**Activity**
Your task is to return the data below, word for word.

:: Task inputs ::

Lemma extract_mention_spec (ai_overview title domain : string) :
  let mention := _extract_mention ai_overview title domain in
  (ai_overview = "" → mention = "")
  ∧ len mention ≤ 150
  ∧ ("."%char ∉ chars mention)
  ∧ ("010"%char ∉ chars mention)
  ∧ (mention ≠ "" →
       ∃ term sentence,
         term ∈ search_terms title domain
         ∧ sentence ∈ sentences_of ai_overview
         ∧ contains (lower term) (lower sentence) = true
         ∧ mention = slice_to 150 (strip sentence))
  ∧ (∀ clean,
       first_mention (lower domain) (sentences_of ai_overview) = Some clean →
       ai_overview ≠ "" → mention = clean).
Proof.
  intros mention. subst mention. rewrite extract_mention_unfold.
  destruct (truthy ai_overview) eqn:Hov.
  - apply truthy_true in Hov.
    destruct (first_term_mention_cases (search_terms title domain)
                (sentences_of ai_overview))
      as [E|(term & clean & Hterm & Hm & E)]; rewrite E.
    + split_and!; [done|simpl; lia|apply not_elem_of_nil..|done|].
      intros clean Hm _. unfold search_terms in E. simpl in E.
      by rewrite Hm in E.
    + apply first_mention_some in Hm as Hs.
      destruct Hs as (before & sentence & after & Hsent & -> & Hc & _).
      assert (sentence ∈ sentences_of ai_overview) as Hin
        by (rewrite Hsent; set_solver).
      destruct (sentence_free _ _ Hin) as [Hdot Hnl].
      split_and!.
      * done.
      * apply len_slice_to_le.
      * intros H%chars_slice_to%chars_strip. done.
      * intros H%chars_slice_to%chars_strip. done.
      * intros _. by exists term, sentence.
      * intros clean' Hd _. unfold search_terms in E. simpl in E.
        by rewrite Hd in E.
  - apply truthy_false in Hov.
    split_and!; [done|simpl; lia|apply not_elem_of_nil..|done|done].
Qed.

:::

**Task result**
Lemma extract_mention_spec (ai_overview title domain : string) :
  let mention := _extract_mention ai_overview title domain in
  (ai_overview = "" → mention = "")
  ∧ len mention ≤ 150
  ∧ ("."%char ∉ chars mention)
  ∧ ("010"%char ∉ chars mention)
  ∧ (mention ≠ "" →
       ∃ term sentence,
         term ∈ search_terms title domain
         ∧ sentence ∈ sentences_of ai_overview
         ∧ contains (lower term) (lower sentence) = true
         ∧ mention = slice_to 150 (strip sentence))
  ∧ (∀ clean,
       first_mention (lower domain) (sentences_of ai_overview) = Some clean →
       ai_overview ≠ "" → mention = clean).
Proof.
  intros mention. subst mention. rewrite extract_mention_unfold.
  destruct (truthy ai_overview) eqn:Hov.
  - apply truthy_true in Hov.
    destruct (first_term_mention_cases (search_terms title domain)
                (sentences_of ai_overview))
      as [E|(term & clean & Hterm & Hm & E)]; rewrite E.
    + split_and!; [done|simpl; lia|apply not_elem_of_nil..|done|].
      intros clean Hm _. unfold search_terms in E. simpl in E.
      by rewrite Hm in E.
    + apply first_mention_some in Hm as Hs.
      destruct Hs as (before & sentence & after & Hsent & -> & Hc & _).
      assert (sentence ∈ sentences_of ai_overview) as Hin
        by (rewrite Hsent; set_solver).
      destruct (sentence_free _ _ Hin) as [Hdot Hnl].
      split_and!.
      * done.
      * apply len_slice_to_le.
      * intros H%chars_slice_to%chars_strip. done.
      * intros H%chars_slice_to%chars_strip. done.
      * intros _. by exists term, sentence.
      * intros clean' Hd _. unfold search_terms in E. simpl in E.
        by rewrite Hd in E.
  - apply truthy_false in Hov.
    split_and!; [done|simpl; lia|apply not_elem_of_nil..|done|done].
Qed.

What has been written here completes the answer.